The words should hurt. They're designed to hurt—precise strikes at every vulnerability I have. But I feel nothing from her. No malice, no satisfaction, no emotion at all. She's not trying to wound me. She's just stating what she perceives as facts. Which is somehow worse than cruelty.
"That's an interesting interpretation." I keep my hands steady. "Incomplete, but interesting."
"Oh?" For the first time, something flickers in her expression. Curiosity maybe. "How is it incomplete?"
"You missed the most important part." I hold her empty gaze. "I'm not trying to prove I have value. I know I have value. The people who love me showed me that, reflected it back until I could see it myself. That's what love does—it helps us see truths about ourselves that trauma tried to hide."
"Love is chemical bonding reinforced by social conditioning." She says it like she's reciting a textbook. "Oxytocin, dopamine, neural pathways formed through repeated positive stimulus. It's biology, not magic."
"Why can't it be both?" I ask gently.
She pauses, fork halfway to her mouth. "That's illogical. Things are either biological processes or mystical experiences they can't be both simultaneously."
"Why not?" I press. "Your heart beats because of electrical impulses, but that doesn't make it less miraculous that it keeps you alive. My divine power follows biological rules, but that doesn't make it less sacred. Love is chemical reactions that create something greater than the sum of its parts. Biology and magic."
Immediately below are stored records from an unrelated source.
(* ===== verification/DirectMode.v ===== *)
(** * src/direct_mode.rs: fragmented TLS to Google and to any host

    The profiles and where they cut a ClientHello, the search for the server name in it,
    the writer of the fragments, the remembered candidate and its file, the two circuit
    breakers, and the two tunnels that use them ([try_tunnel], [try_local_bypass_tunnel]).

    Time is a number of microseconds passed in.  A dial is a function of the address and of
    the segments written to it ([reply]); the race of dials is the order in which they end.
    Byte positions are [nat]; the positions of a ClientHello are far below [usize::MAX]. *)

From stdpp Require Import prelude gmap sorting.
From S2P Require Import Prelude RustStr HttpText HostMatch.
#[local] Open Scope Z_scope.

(** ** Profiles *)
Inductive SplitStrategy := Passthrough | Equal | Sni | SniPrefixed.
#[export] Instance SplitStrategy_eq_dec : EqDecision SplitStrategy.
Proof. solve_decision. Defined.

Record Profile := mkProfile { p_id : str; p_num_chunks : nat; p_delay_ms : Z; p_strategy : SplitStrategy }.
#[export] Instance Profile_eq_dec : EqDecision Profile.
Proof. solve_decision. Defined.

Definition PROFILES : list Profile := [
  mkProfile (lit "p00") 1 0 Passthrough;
  mkProfile (lit "p01") 8 5 SniPrefixed;
  mkProfile (lit "p02") 16 1 Equal;
  mkProfile (lit "p03") 32 3 Equal;
  mkProfile (lit "p04") 64 5 Equal;
  mkProfile (lit "p05") 87 5 Equal;
  mkProfile (lit "p06") 120 10 Equal;
  mkProfile (lit "p07") 8 25 Sni].

Definition DEFAULT_PROFILE_ID : str := lit "p05".

Definition profile_by_id (id : str) : option Profile := List.find (fun p => bool_decide (p_id p = id)) PROFILES.

Definition default_profile : Profile :=
  default (mkProfile (lit "p00") 1 0 Passthrough) (profile_by_id DEFAULT_PROFILE_ID).

(** ** Split points *)
Fixpoint equal_from (n num_chunks i : nat) (count prev : nat) : list nat :=
  match count with
  | O => []
  | S count =>
    let p := ((n * i) / num_chunks)%nat in
    if (p =? 0)%nat || (p =? n)%nat || (p =? prev)%nat then equal_from n num_chunks (S i) count prev
    else p :: equal_from n num_chunks (S i) count p
  end.

Definition equal_splits (n num_chunks : nat) : list nat :=
  if (num_chunks <=? 1)%nat || (n =? 0)%nat then [] else equal_from n num_chunks 1 (num_chunks - 1) 0.

(** [idx.swap(i, j)] *)
Definition swap (i j : nat) (l : list nat) : list nat :=
  match l !! i, l !! j with Some a, Some b => <[i := b]> (<[j := a]> l) | _, _ => l end.

(** The first [take] steps of Fisher-Yates; [rng i] is the generator's word for step [i]. *)
Fixpoint shuffle (rng : nat -> nat) (i take : nat) (idx : list nat) : list nat :=
  match take with
  | O => idx
  | S take => shuffle rng (S i) take (swap i (i + rng i mod (length idx - i)) idx)
  end.

Definition random_splits (rng : nat -> nat) (n count : nat) : list nat :=
  if (n <=? 1)%nat || (count =? 0)%nat then [] else
  let take_ := Nat.min count (n - 1) in
  merge_sort (≤)%nat (take take_ (shuffle rng 0 take_ (seq 1 (n - 1)))).

(** [Vec::dedup] *)
Fixpoint dedup (l : list nat) : list nat :=
  match l with
  | x :: ((y :: _) as l') => if (x =? y)%nat then dedup l' else x :: dedup l'
  | _ => l
  end.

(** ** The server name in a ClientHello *)

(** [data.get(i..i + n)?] *)
Definition get_range (data : bytes) (i n : nat) : res bytes unit :=
  if (i + n <=? length data)%nat then Ok (take n (drop i data)) else Err tt.

(** [*data.get(i)? as usize] *)
Definition get_byte (data : bytes) (i : nat) : res nat unit :=
  match data !! i with Some b => Ok (Z.to_nat b) | None => Err tt end.

(** [u16::from_be_bytes] of the two bytes at [i], both by [get]. *)
Definition get_u16 (data : bytes) (i : nat) : res nat unit :=
  let? b := get_range data i 2 in Ok (Z.to_nat (be_val b)).

Fixpoint name_loop (fuel : nat) (data : bytes) (i list_end : nat) : res (nat * nat) unit :=
  match fuel with
  | O => Err tt
  | S fuel =>
    if (i + 3 <=? list_end)%nat then
      match data !! i with
      | None => Panic
      | Some name_type =>
        let i := (i + 1)%nat in
        let? nl := get_u16 data i in
        let i := (i + 2)%nat in
        let name_end := (i + nl)%nat in
        if (list_end <? name_end)%nat then Err tt
        else if name_type =? 0 then Ok (i, name_end)
        else name_loop fuel data name_end list_end
      end
    else Err tt
  end.

Definition sni_host_range_in_extension (data : bytes) (start end_ : nat) : res (nat * nat) unit :=
  let? list_len := get_u16 data start in
  let i := (start + 2)%nat in
  let list_end := (i + list_len)%nat in
  if (end_ <? list_end)%nat then Err tt else name_loop (S (length data)) data i list_end.

Fixpoint ext_loop (fuel : nat) (data : bytes) (i ext_end : nat) : res (nat * nat) unit :=
  match fuel with
  | O => Err tt
  | S fuel =>
    if (i + 4 <=? ext_end)%nat then
      let? typ := get_u16 data i in
      let? l := get_u16 data (i + 2) in
      let i := (i + 4)%nat in
      let ext_body_end := (i + l)%nat in
      if (ext_end <? ext_body_end)%nat then Err tt
      else if (typ =? 0)%nat then sni_host_range_in_extension data i ext_body_end
      else ext_loop fuel data ext_body_end ext_end
    else Err tt
  end.

(** [Err tt] is Rust's [None]. *)
Definition tls_sni_host_range (data : bytes) : res (nat * nat) unit :=
  let? b0 := get_byte data 0 in
  if negb (b0 =? 22)%nat then Err tt else
  let? typ := get_byte data 5 in
  if negb (typ =? 1)%nat then Err tt else
  let i := (5 + 4 + 34)%nat in
  let? session_len := get_byte data i in
  let i := (i + (1 + session_len))%nat in
  let? cipher_len := get_u16 data i in
  let i := (i + (2 + cipher_len))%nat in
  let? comp_len := get_byte data i in
  let i := (i + (1 + comp_len))%nat in
  let? ext_len := get_u16 data i in
  let i := (i + 2)%nat in
  let ext_end := (i + ext_len)%nat in
  if (length data <? ext_end)%nat then Err tt else ext_loop (S (length data)) data i ext_end.

Definition sni_splits (data : bytes) : res (list nat) unit :=
  let? r := tls_sni_host_range data in
  let '(host_start, host_end) := r in
  let n := length data in
  let out := filter (fun p => 0 < p < n)%nat
    [1; 5; host_start - 8; host_start - 1; host_start + 1; host_start + 7; host_end]%nat in
  let out := dedup (merge_sort (≤)%nat out) in
  match out with [] => Err tt | _ => Ok out end.

(** [sni_splits(data).unwrap_or_default()]; a panic stays one. *)
Definition sni_splits_or_default (data : bytes) : res (list nat) unit :=
  match sni_splits data with Err _ => Ok [] | r => r end.

Definition compute_splits (rng : nat -> nat) (p : Profile) (data : bytes) : res (list nat) unit :=
  let n := length data in
  if (n <? 2)%nat || bool_decide (p_strategy p = Passthrough) then Ok [] else
  let? raw := match p_strategy p with
    | Passthrough => Panic
    | Equal => Ok (equal_splits n (p_num_chunks p))
    | Sni => sni_splits_or_default data
    | SniPrefixed => let? s := sni_splits_or_default data in Ok (1 :: 5 :: s)%nat
    end in
  let sorted := dedup (merge_sort (≤)%nat (filter (fun s => 0 < s < n)%nat raw)) in
  if bool_decide (sorted = []) && negb (bool_decide (p_strategy p = Equal))
  then Ok (random_splits rng n (p_num_chunks p - 1))
  else Ok sorted.

(** ** The writer: the segments in the order they are written and flushed. *)
Fixpoint write_cuts (data : bytes) (prev : nat) (splits : list nat) : res (list bytes) unit :=
  match splits with
  | [] => if (prev <=? length data)%nat then Ok [drop prev data] else Panic
  | s :: splits =>
    if (prev <=? s)%nat && (s <=? length data)%nat then
      let? rest := write_cuts data s splits in Ok (take (s - prev) (drop prev data) :: rest)
    else Panic
  end.

Definition fragmented_write (rng : nat -> nat) (p : Profile) (data : bytes) : res (list bytes) unit :=
  let? splits := compute_splits rng p data in
  match splits with [] => Ok [data] | _ => write_cuts data 0 splits end.

(** ** The remembered candidate *)
Record Candidate := mkCandidate { cand_front : str; cand_profile : str }.
#[export] Instance Candidate_eq_dec : EqDecision Candidate.
Proof. solve_decision. Defined.

(** [c_file] is the content of the candidate file, when there is a data directory. *)
Record CandidateCache := mkCache { c_persist : bool; c_file : option str; c_current : option Candidate }.

Definition reload_from_disk (c : CandidateCache) : CandidateCache :=
  if negb (c_persist c) then c else
  match c_file c with
  | None => c
  | Some s =>
    let '(a, b) := match split_once [10] (trim s) with Some ab => ab | None => (trim s, []) end in
    let front := trim a in
    if bool_decide (front = []) then c else
    match profile_by_id (trim b) with
    | None => c
    | Some p => mkCache (c_persist c) (c_file c) (Some (mkCandidate front (p_id p)))
    end
  end.

Definition CandidateCache_new (persist : bool) (file : option str) : CandidateCache :=
  reload_from_disk (mkCache persist file None).

(** The write is best effort: [write_ok] is whether it happened. *)
Definition remember (write_ok : bool) (front profile_id : str) (c : CandidateCache) : CandidateCache :=
  if bool_decide (c_current c = Some (mkCandidate front profile_id)) then c
  else mkCache (c_persist c)
         (if c_persist c && write_ok then Some (front ++ [10] ++ profile_id) else c_file c)
         (Some (mkCandidate front profile_id)).

(** ** The runtime context and its circuit breaker *)
Definition CIRCUIT_BREAKER_THRESHOLD : Z := 2.
Definition CIRCUIT_BREAKER_COOLDOWN : Z := 60 * 1000000.

Record DirectModeCtx := mkDirect {
  d_enabled : bool; d_fronts : list str; d_google : list str; d_sanctioned : list str;
  d_cache : CandidateCache; d_failures : Z; d_breaker_until : Z }.

Definition set_breaker (failures until : Z) (d : DirectModeCtx) : DirectModeCtx :=
  mkDirect (d_enabled d) (d_fronts d) (d_google d) (d_sanctioned d) (d_cache d) failures until.

Definition normalize_front (f : str) : str := trim_end_matches 46 (trim_start_matches 46 (trim f)).

Definition from_parts (enabled : bool) (fronts google sanctioned : list str) (cache : CandidateCache) : DirectModeCtx :=
  mkDirect enabled
    (filter (fun f => f <> []) (normalize_front <$> fronts))
    (filter (fun d => d <> []) (normalize_domain_entry <$> google))
    (filter (fun d => d <> []) (normalize_domain_entry <$> sanctioned))
    cache 0 0.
"I don't understand." She sets her fork down, and for the first time, I see something in her eyes. Confusion. Genuine, human confusion. "How can something be mechanical and meaningful?"
"Because meaning isn't something external we discover." I lean forward. "It's something we create through connection. The chemicals in your brain when you see a sunset don't invalidate the beauty of the sunset. They're part of how you experience that beauty."
"But I don't experience beauty." Her voice is still flat, but something has shifted. "I observe colors arranged in patterns. I register that others call these patterns beautiful but I feel nothing."
"Is that because you can't feel?" I ask carefully. "Or because you were taught not to?"
She stares at me. For a long moment, the table conversation continues around us, but we're locked in this exchange.
"I was trained to recognize that emotions are weaknesses." She speaks slowly, like she's working through a complex problem. "That wolves who feel too much are vulnerable to manipulation. That empathy is a liability in strategic thinking."
"They lied to you." I keep my voice gentle. "Empathy isn't weakness. It's the thing that makes pack bonds strong, that lets us work together instead of just alongside each other. They didn't train you—they damaged you."
"Damage implies something broken." She tilts her head again. "I'm functioning exactly as designed."
"Designed by who?" I challenge. "You didn't choose this. They chose it for you when you were young. Took a child and systematically destroyed her capacity for connection. That's not training, thats abuse."
Something flickers across her face—too quick to identify, but it's there. A crack in the perfect mask.
"I don't remember being that child." Her hands are very still on the table. "I was told memories of emotional dependence would fade as I developed proper mental discipline. They were right."
"Or the ones who told you that stole those memories from you." I feel my empathy gift stirring, wanting to reach out to her. "Took away not just your ability to feel, but your memory of ever being able to feel. So you'd never know what you lost."